Intel “not hitting the red panic button” despite admitting AMD market share gains

Intel is sticking to the plan in its ongoing CPU battle with AMD, and refuses to change its strategy "wholesale" to compete

Intel 9th Gen Core CPU family

Intel is confident its ongoing CPU strategy to compete with AMD is going swimmingly – or, at the very least, the company is not “hitting the red panic button” just yet. Despite growing pressure from AMD’s Ryzen and EPYC processors to adapt its product stack or else run the risk of losing its stranglehold on the CPU market, over at the Citi Global Tech Conference Intel has confidently scoffed at any major deviations from its tried and trusted plan.

“We’re definitely not hitting the red panic button,” says Jason Grebe, CVP and GM of Cloud platforms and technology at Intel (via Seeking Alpha). “We’ve been in this business for multiple decades. We have fantastic customer relationships and we’re extremely deep with these customers on an engineering perspective. Obviously, there’s business choices that get made and we’re going to select what we choose, where we’re going to go deeper on some pricing issues and deeper on some product development issues.

“But at the end of the day, we’re really comfortable with where we’re at and we’re going to make every decision on a case-by-case basis. There’s not going to be some type of wholesale change in our strategy as we go forward.”

Intel is currently attempting to shrug off the impact of a 14nm manufacturing slowdown, a symptom of a wider issue in developing its 10nm process node. It has now launched some 10nm Ice Lake CPUs for mobile, but desktop is not expected to make the change for many more months, perhaps years.

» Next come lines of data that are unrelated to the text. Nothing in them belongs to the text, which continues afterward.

Lemma nibbles x : is_byte x →
  0 ≤ Z.shiftr x 4 < 16 ∧ 0 ≤ Z.land x 15 < 16
  ∧ Z.lor (Z.shiftl (Z.shiftr x 4) 4) (Z.land x 15) = x.
Proof.
  intros Hx. pose proof (byte_ind (λ x,
    (0 <=? Z.shiftr x 4) && (Z.shiftr x 4 <? 16) && (0 <=? Z.land x 15) && (Z.land x 15 <? 16)
    && (Z.lor (Z.shiftl (Z.shiftr x 4) 4) (Z.land x 15) =? x)) eq_refl x Hx) as E.
  cbv beta in E. bool_prop. lia.
Qed.

Lemma nibble_join h l : 0 ≤ h < 16 → 0 ≤ l < 16 →
  is_byte (Z.lor (Z.shiftl h 4) l) ∧ Z.shiftr (Z.lor (Z.shiftl h 4) l) 4 = h
  ∧ Z.land (Z.lor (Z.shiftl h 4) l) 15 = l.
Proof.
  intros Hh Hl. pose proof (byte_ind (λ x,
    let h := Z.shiftr x 4 in let l := x mod 16 in
    (0 <=? Z.lor (Z.shiftl h 4) l) && (Z.lor (Z.shiftl h 4) l <? 256)
    && (Z.shiftr (Z.lor (Z.shiftl h 4) l) 4 =? h)
    && (Z.land (Z.lor (Z.shiftl h 4) l) 15 =? l)) eq_refl (16 * h + l)) as E.
  cbv beta zeta in E. unfold is_byte in *.
  rewrite Z.shiftr_div_pow2 in E by lia. change (2 ^ 4) with 16 in E.
  replace ((16 * h + l) / 16) with h in E by div_lia.
  replace ((16 * h + l) mod 16) with l in E by div_lia.
  specialize (E ltac:(lia)). bool_prop. lia.
Qed.

Lemma encode_hex_cons x b :
  encode_hex (x :: b) = hex_digit (Z.shiftr x 4) :: hex_digit (Z.land x 15) :: encode_hex b.
Proof. done. Qed.

Lemma length_encode_hex b : length (encode_hex b) = (2 * length b)%nat.
Proof. induction b; [done|]. rewrite encode_hex_cons. simpl. lia. Qed.

Lemma encode_hex_lower b : bytes_ok b → forallb is_lower_hex (encode_hex b) = true.
Proof.
  induction 1 as [|x b Hx _ IH]; [done|]. rewrite encode_hex_cons. cbn [forallb].
  destruct (nibbles x Hx) as (H1 & H2 & _).
  rewrite (proj1 (hex_digit_ok _ H1)), (proj1 (hex_digit_ok _ H2)). exact IH.
Qed.

Lemma decode_encode_hex b : bytes_ok b → decode_hex (encode_hex b) = Some b.
Proof.
  induction 1 as [|x b Hx _ IH]; [done|]. rewrite encode_hex_cons. cbn [decode_hex].
  destruct (nibbles x Hx) as (H1 & H2 & H3). unfold decode_hex_pair.
  rewrite (proj2 (hex_digit_ok _ H1)), (proj2 (hex_digit_ok _ H2)).
  cbn [mbind option_bind]. by rewrite H3, IH.
Qed.

Lemma encode_decode_hex n s b :
  length s = (2 * n)%nat → decode_hex s = Some b → encode_hex b = s ∧ bytes_ok b ∧ length b = n.
Proof.
  revert s b. induction n as [|n IH]; intros s b Hs Hb.
  { destruct s; [|done]. by injection Hb as <-. }
  destruct s as [|hi [|lo s]]; simpl in Hs; try lia.
  simpl in Hb. unfold decode_hex_pair in Hb.
  destruct (hex_digit_value hi) as [h|] eqn:Eh; [|done].
  destruct (hex_digit_value lo) as [l|] eqn:El; [|done].
  simpl in Hb. destruct (decode_hex s) as [b'|] eqn:Es; [|done]. injection Hb as <-.
  apply hex_digit_value_some in Eh as [Hh <-]. apply hex_digit_value_some in El as [Hl <-].
  destruct (nibble_join h l Hh Hl) as (H1 & H2 & H3).
  destruct (IH s b') as (E & F & G); [lia|done|]. split_and!.
  - by rewrite encode_hex_cons, H2, H3, E.
  - by constructor.
  - simpl. lia.
Qed.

AMD, on the other hand, is pressing forward with Ryzen 3000 and EPYC, built upon TSMC’s 7nm process node. Off the back of its EPYC processors’ touted total cost of ownership reductions, the red team has net itself business from major clients and OEMs such as Google, Twitter, Microsoft, HPE, Cray, and Dell. And it’s been scooping desktop market share and clout among gamers too, as even Intel admits.

“We want to aggressively compete in all segments,” Grebe says (via WCCFTech). “As we’ve gone through the supply issue kind of in the last six to 12 months on the PC side, we had to walk away from some low-end mobile share as well as some channel desktop share. But as we continue to improve our supply situation, we’ll continue to get more aggressive there.”

With the red team creeping onto Intel’s turf (although Intel still remains dominant in most markets, especially mobile), it’s perhaps surprising to many that the Intel’s taking a rather laissez-faire attitude to changes… or at least that’s the impression it hopes to exude to investors.

Intel Cascade Lake-X performance per dollar

In reality, Intel actually looks to be changing its lineup quite a bit in the face of AMD’s renewed competitiveness. It’s impossible to correlate the exact cause and effect of one company’s actions on another, but let’s assume the reason we’re expected 10-core Comet Lake processors this year or early next isn’t just because Intel felt generous and likely instead thanks to AMD’s 12- and 16-core Ryzen 3000 chips.

Similarly, it’s also in the top-tier HEDT processors for professionals, content creators, and gamers that pricing has become a milestone around the neck of Intel’s offering. AMD Threadripper chips have been resolutely crushing Intel’s Skylake and Skylake Refresh Core X-series processors in terms of value. However, with Cascade Lake-X, coming this October, Intel has somehow increased performance per dollar some two times that of Skylake-X despite its major similarities in both architecture and process.

This likely represents a major pricing slash on the way for Intel’s Core X-series CPUs, and if that’s not hitting the big red panic button for a CPU company, I don’t know what is.

But at the very least Intel is now admitting there are “pricing issues” to be fixed – and that’s progress.